(* ===== verification/BehaviorLaws.v ===== *)
(** * Laws of behaviors

    What the callback of a behavior does whatever its virtual methods are: the result that ends the goal, and that
    the robot was stopped before. The laws of the virtual methods are a class, which the behaviors that move
    implement. The velocities they send have been checked for collisions. Examples show when a
    robot goes on moving. *)

From stdpp Require Import base option list numbers strings.
From Stdlib Require Import ZArith Lia SpecFloat String.
From S2P Require Import Prelude Float64 NavFn Footprint NavfnPlanner Parameters CollisionZones CollisionSources VelocitySmoother NavMessages ActionServer ActionTask PluginNode CostmapTopics TimedBehavior Behaviors.

Import Messages.

Module BehaviorLaws.
Import ActionServer Methods Task VelocitySmoother PluginNode TimedBehavior.

Section Timed.
Context {W E D : Type}.

Abbreviation state := (node W E (timed D) message).

Implicit Types n : state.

(** The publisher of velocities is activated. *)
Definition active n : Prop := exists p, vel_pub_ (members n) = Some p /\ is_activated p = true.

(** It is, and these velocities were sent. *)
Definition quiet (l : list message) n : Prop := active n /\ sent n = l.

(** After those, only such velocities were sent. *)
Definition sends (allowed : message -> Prop) (l : list message) n : Prop :=
  active n /\ exists l', sent n = l ++ l' /\ Forall allowed l'.

Lemma quiet_active {A} (c : ST state A) : (forall l, keeps (quiet l) c) -> keeps active c.
Proof. intros Hc n Hn. by destruct (Hc (sent n) n (conj Hn eq_refl)). Qed.

Lemma quiet_sends {A} allowed l (c : ST state A) : (forall l, keeps (quiet l) c) -> keeps (sends allowed l) c.
Proof. intros Hc n (Hn & l' & Hl & Hall). destruct (Hc (sent n) n (conj Hn eq_refl)) as [Ha Hs]. split; [done|]. exists l'. by rewrite Hs. Qed.

Lemma sends_active {A} (c : ST state A) : (forall l, keeps (sends (fun _ => True) l) c) -> keeps active c.
Proof.
  intros Hc n Hn. destruct (Hc (sent n) n) as [Ha _]; [|done]. split; [done|]. exists []. by rewrite app_nil_r.
Qed.

(** A property that questions and the server leave alone, and one that assignments leave alone as well. *)
Class Still (I : state -> Prop) : Prop := still n n' : sent n' = sent n -> members n' = members n -> I n -> I n'.
Class Calm (I : state -> Prop) : Prop := calm n n' :
  sent n' = sent n -> vel_pub_ (members n') = vel_pub_ (members n) -> I n -> I n'.

#[local] Instance calm_still I `{!Calm I} : Still I.
Proof. intros n n' Hs Hm. apply calm; [done|]. by rewrite Hm. Qed.
#[local] Instance quiet_calm l : Calm (quiet l).
Proof. intros n n' Hs Hp [(p & Hn & Ha) Hl]. split; [exists p; by rewrite Hp|by rewrite Hs]. Qed.
#[local] Instance active_calm : Calm active.
Proof. intros n n' Hs Hp (p & Hn & Ha). exists p. by rewrite Hp. Qed.
#[local] Instance sends_calm allowed l : Calm (sends allowed l).
Proof. intros n n' Hs Hp [(p & Hn & Ha) Hl]. split; [exists p; by rewrite Hp|by rewrite Hs]. Qed.

Section Rules.
Context (I : state -> Prop).

Lemma look_calm `{!Still I} {A} (f : E -> A * E) : keeps I (look f).
Proof. intros n Hn. unfold look. destruct (f (outside n)). by apply (still n). Qed.
Lemma world_calm `{!Still I} {A} (c : ST E A) : keeps I (world c).
Proof. intros n Hn. unfold world. destruct (c (outside n)). by apply (still n). Qed.
Lemma assign_calm `{!Calm I} f : (forall c, vel_pub_ (f c) = vel_pub_ c) -> keeps I (assign f).
Proof. intros Hf n Hn. by apply (calm n); [|apply Hf|]. Qed.
Lemma update_calm `{!Calm I} (f : D -> D) : keeps I (update f).
Proof. by apply assign_calm. Qed.
Lemma mine_calm {A} (f : D -> A) : keeps I (mine f).
Proof. intros n Hn. exact Hn. Qed.
Lemma server_calm `{!Still I} `{!Others W E} {A} (f : server W -> A * server W) : keeps I (with_server f).
Proof.
  intros n Hn. unfold with_server. destruct (server_of n); [|done].
  destruct (others (outside n) s) as [s1 e]. destruct (f s1). by apply (still n).
Qed.
End Rules.

#[local] Hint Resolve look_calm world_calm update_calm mine_calm : keeps.
#[local] Hint Extern 1 (Calm _) => apply _ : keeps.
#[local] Hint Extern 1 (Still _) => apply _ : keeps.
#[local] Hint Extern 1 (keeps _ (ask _)) => (apply server_calm; apply _) : keeps.
#[local] Hint Extern 1 (keeps _ (tell _)) => (apply server_calm; apply _) : keeps.
#[local] Hint Extern 1 (keeps _ (assign (set_elapsed _))) => (by apply assign_calm) : keeps.

Section Methods.
Context `{!Clock E} `{!Clocks} `{!Deadlines} `{!TimedTransforms E} `{!CollisionChecking E} (I : state -> Prop) `{!Still I}.

Lemma stamped_calm t : keeps I (stamped_velocity t).
Proof. unfold stamped_velocity. keep. Qed.
Lemma end_time_calm a : keeps I (end_time a).
Proof. unfold end_time. keep. Qed.
Lemma remaining_calm a : keeps I (time_remaining a).
Proof. unfold time_remaining. keep. Qed.
Lemma robot_pose_calm : keeps I robot_pose.
Proof. unfold robot_pose. keep. Qed.
Lemma local_free_calm p b : keeps I (local_free p b).
Proof. unfold local_free. keep. Qed.
#[local] Hint Resolve local_free_calm : keeps.
Lemma simulate_calm cycles pose past : forall k b, keeps I (simulate cycles k pose past b).
Proof. induction cycles as [|m IH]; intros k b; cbn; keep. Qed.
Lemma elapsed_calm t : keeps I (elapsed_since t).
Proof. unfold elapsed_since. keep. Qed.
Lemma late_calm `{!Durations} t a : keeps I (Cycles.out_of_time t a).
Proof. unfold Cycles.out_of_time. apply keeps_bind; [by apply remaining_calm|]. intros ?. keep. Qed.
Lemma max_calm f a : keeps I (Cycles.max_cycle_count f a).
Proof. unfold Cycles.max_cycle_count. keep. Qed.
End Methods.
#[local] Hint Resolve stamped_calm end_time_calm remaining_calm robot_pose_calm local_free_calm simulate_calm elapsed_calm
  late_calm max_calm : keeps.

(** ** Velocities *)

Definition message_of (p : TwistPublisher) (v : TwistStamped) : message := if is_stamped_ p then TWIST_STAMPED v else TWIST (twist v).

(** The twist of a message. *)
Definition twist_of (m : message) : Twist := match m with TWIST t => t | TWIST_STAMPED v => twist v end.

Lemma velocity_sends v l : ends (quiet l) (publish_velocity v) (fun r n => r = Ok tt /\
  active n /\ exists m, sent n = l ++ [m] /\ twist_of m = twist v).
Proof.
  intros n [(p & Hp & Ha) Hl]. unfold publish_velocity, own, query, publish. expose. cbn. rewrite Hp. cbn. rewrite Ha.
  split; [done|]. split; [by exists p|]. exists (message_of p v). cbn. rewrite Hl. split; [done|].
  unfold message_of. by destruct (is_stamped_ p).
Qed.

## Work required
Please copy, exactly and with nothing else, the lines above beginning at the line that has "Module BehaviorLaws." and ending with the line that has "Proof. intros Hc n Hn.".

## The completed task
Module BehaviorLaws.
Import ActionServer Methods Task VelocitySmoother PluginNode TimedBehavior.

Section Timed.
Context {W E D : Type}.

Abbreviation state := (node W E (timed D) message).

Implicit Types n : state.

(** The publisher of velocities is activated. *)
Definition active n : Prop := exists p, vel_pub_ (members n) = Some p /\ is_activated p = true.

(** It is, and these velocities were sent. *)
Definition quiet (l : list message) n : Prop := active n /\ sent n = l.

(** After those, only such velocities were sent. *)
Definition sends (allowed : message -> Prop) (l : list message) n : Prop :=
  active n /\ exists l', sent n = l ++ l' /\ Forall allowed l'.

Lemma quiet_active {A} (c : ST state A) : (forall l, keeps (quiet l) c) -> keeps active c.
Proof. intros Hc n Hn. by destruct (Hc (sent n) n (conj Hn eq_refl)). Qed.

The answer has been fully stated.